Top of Source records

(** * Function.memoize polyfill: a shallow embedding of src/polyfill.js

    The development follows the source top-down: JavaScript values, weak
    handles and garbage collection, the cache tree ([createNode], [getNode],
    [getValueAt], [setValueAt]), option parsing and the memoized wrapper,
    and the memory-pressure callback with [flushCaches].

    Modelling conventions.
    - Objects and functions are represented by their identity (a number);
      numbers are integers plus [VNaN] (no claim here depends on fractions).
    - The set [reclaimed] holds the identities the garbage collector has
      freed; a [WeakRef] to such an object dereferences to [undefined].
    - Thrown errors are explicit: every operation that can throw returns an
      [outcome].
    - The memoized function [fn] is a pure function from an argument list
      to an [outcome].  Function objects passed as options are values
      [VFun f]; a table gives what calling them does.  A comparator is a
      pure total predicate (its result coerced to a boolean).
    - The wrapper spreads its [keys] twice, for the lookup and for the
      insertion; what [select] returned is iterated both times, and the
      second iteration may give other elements than the first.  An
      iteration that has given its elements does not throw when repeated.
    - [registry.register] only schedules [pruneNodeCache] for a later idle
      period and changes nothing a call can see; it is left out of
      [setValueAt]. *)

From Stdlib Require Import ZArith.
From stdpp Require Import base option list gmap strings.

#[local] Set Warnings "-clear-no-such-hyp".

Local Open Scope string_scope.
Local Open Scope Z_scope.
Local Open Scope list_scope.

(** ** JavaScript values *)

Inductive val :=
| VUndefined
| VNull
| VBool (b : bool)
| VNum (n : Z)
| VNaN
| VStr (s : string)
| VObj (o : nat)      (* reference to an object; [o] is its identity *)
| VFun (f : nat).     (* reference to a function object *)

#[global] Instance val_eq_dec : EqDecision val.
Proof. solve_decision. Defined.

Definition typeof (v : val) : string :=
  match v with
  | VUndefined => "undefined"
  | VNull => "object"
  | VBool _ => "boolean"
  | VNum _ | VNaN => "number"
  | VStr _ => "string"
  | VObj _ => "object"
  | VFun _ => "function"
  end.

(** The language's notion of a primitive value: everything that is not an
    object, functions being objects. *)
Definition isPrimitive (v : val) : bool :=
  match v with
  | VObj _ | VFun _ => false
  | _ => true
  end.

(** [a === b] *)
Definition strictEquals (a b : val) : bool :=
  match a, b with
  | VNaN, _ | _, VNaN => false
  | _, _ => bool_decide (a = b)
  end.
(** X15.  Neither [resolve] nor [install_to] lets a [CalledProcessError]
    out: whatever the platform does, a failed command surfaces as an
    [InstallError]. *)
Theorem called_process_error_is_wrapped {FS : Type} `{!Platform FS}
    (g : GitSource) (target : Path) (m : machine FS) (msg : string) :
  (GitSource_resolve g m).1 ≠ Raise (CalledProcessError msg)
  ∧ (install_to g target m).1 ≠ Raise (CalledProcessError msg).
Proof.
  split.
  - destruct (path_exists (cache_path g) (m_fs m)
              && _is_valid_cache (cache_path g) (m_fs m)) eqn:Hhit.
    + by rewrite (resolve_hit g m Hhit).
    + rewrite (resolve_miss g m Hhit).
      destruct (_download_via_uv g (cache_path g) m) as [[[]|e] m1].
      * by destruct (path_exists (final_path g) (m_fs m1)).
      * by destruct e.
  - rewrite install_to_eq.
    destruct (_download_via_uv g target m) as [[[]|e] m1].
    + by destruct (path_exists target (m_fs m1)).
    + by destruct e.
Qed.

(** X16.  A path that [resolve] returns after a cache miss exists when it
    is returned: it is the final path, checked after exactly one fetch into
    the cache path. *)
Theorem resolve_after_fetch_path_exists {FS : Type} `{!Platform FS}
    (g : GitSource) (m m' : machine FS) (p : Path) :
  path_exists (cache_path g) (m_fs m) && _is_valid_cache (cache_path g) (m_fs m) = false →
  GitSource_resolve g m = (Ok p, m') →
  p = final_path g
  ∧ path_exists p (m_fs m') = true
  ∧ m_fetches m' = (m_fetches m ++ [cache_path g])%list
  ∧ _download_via_uv g (cache_path g) m = (Ok tt, m').
Proof.
  intros Hmiss Hres. pose proof (download_fetches g (cache_path g) m) as Hlog.
  rewrite (resolve_miss g m Hmiss) in Hres.
  destruct (_download_via_uv g (cache_path g) m) as [[[]|e] m1]; simpl in Hlog.
  - destruct (path_exists (final_path g) (m_fs m1)) eqn:Hex; [|done].
    injection Hres as <- <-. done.
  - by destruct e.
Qed.

Lemma resolve_after_fetch_path_exists_witness :
  path_exists (final_path (GitSource_init Demo.home_dir "https://h/o/r" "v1" None))
    (m_fs (GitSource_resolve (GitSource_init Demo.home_dir "https://h/o/r" "v1" None)
             (mkMachine [] [])).2)
  = true.
Proof.
  apply (resolve_after_fetch_path_exists
           (GitSource_init Demo.home_dir "https://h/o/r" "v1" None)
           (mkMachine [] [])
           (GitSource_resolve (GitSource_init Demo.home_dir "https://h/o/r" "v1" None)
              (mkMachine [] [])).2).
  - vm_compute. reflexivity.
  - vm_compute. reflexivity.
Defined.

(** X17.  When [uv] fails, [resolve] reports an [InstallError] that names
    the url, the ref and the cause, and does not go on to the check of the
    final path.  The command that was run is [uv pip install --target]
    with the cache path and the [git+] URL of the source. *)
Theorem resolve_reports_failed_download {FS : Type} `{!Platform FS}
    (g : GitSource) (m : machine FS) (fs1 fs2 : FS) (cause : string) :
  path_exists (cache_path g) (m_fs m) && _is_valid_cache (cache_path g) (m_fs m) = false →
  path_mkdir_parents (PyPath.parent (cache_path g)) (m_fs m) = (Ok tt, fs1) →
  subprocess_run ["uv"; "pip"; "install"; "--target"; PyPath.to_str (cache_path g);
                  git_url g] fs1
  = (Raise (CalledProcessError cause), fs2) →
  GitSource_resolve g m
  = (Raise (InstallError ("Failed to download " ++ url g ++ "@" ++ ref g ++ ": " ++ cause)),
     mkMachine fs2 (m_fetches m ++ [cache_path g])).
Proof.
  intros Hmiss Hmk Hrun.
  by rewrite (resolve_miss g m Hmiss), download_via_uv_eq, Hmk, Hrun.
Qed.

Bottom of Source records

* _Aim of the exercise_:
From the records above, copy only the lines starting with the line that holds "(GitSource_resolve g m).1" and going on through the line that holds "- destruct (path_exists (final_path", exactly as written.

* _Response to this exercise_:
  (GitSource_resolve g m).1 ≠ Raise (CalledProcessError msg)
  ∧ (install_to g target m).1 ≠ Raise (CalledProcessError msg).
Proof.
  split.
  - destruct (path_exists (cache_path g) (m_fs m)
              && _is_valid_cache (cache_path g) (m_fs m)) eqn:Hhit.
    + by rewrite (resolve_hit g m Hhit).
    + rewrite (resolve_miss g m Hhit).
      destruct (_download_via_uv g (cache_path g) m) as [[[]|e] m1].
      * by destruct (path_exists (final_path g) (m_fs m1)).
      * by destruct e.
  - rewrite install_to_eq.
    destruct (_download_via_uv g target m) as [[[]|e] m1].
    + by destruct (path_exists target (m_fs m1)).
    + by destruct e.
Qed.

(** X16.  A path that [resolve] returns after a cache miss exists when it
    is returned: it is the final path, checked after exactly one fetch into
    the cache path. *)
Theorem resolve_after_fetch_path_exists {FS : Type} `{!Platform FS}
    (g : GitSource) (m m' : machine FS) (p : Path) :
  path_exists (cache_path g) (m_fs m) && _is_valid_cache (cache_path g) (m_fs m) = false →
  GitSource_resolve g m = (Ok p, m') →
  p = final_path g
  ∧ path_exists p (m_fs m') = true
  ∧ m_fetches m' = (m_fetches m ++ [cache_path g])%list
  ∧ _download_via_uv g (cache_path g) m = (Ok tt, m').
Proof.
  intros Hmiss Hres. pose proof (download_fetches g (cache_path g) m) as Hlog.
  rewrite (resolve_miss g m Hmiss) in Hres.
  destruct (_download_via_uv g (cache_path g) m) as [[[]|e] m1]; simpl in Hlog.
  - destruct (path_exists (final_path g) (m_fs m1)) eqn:Hex; [|done].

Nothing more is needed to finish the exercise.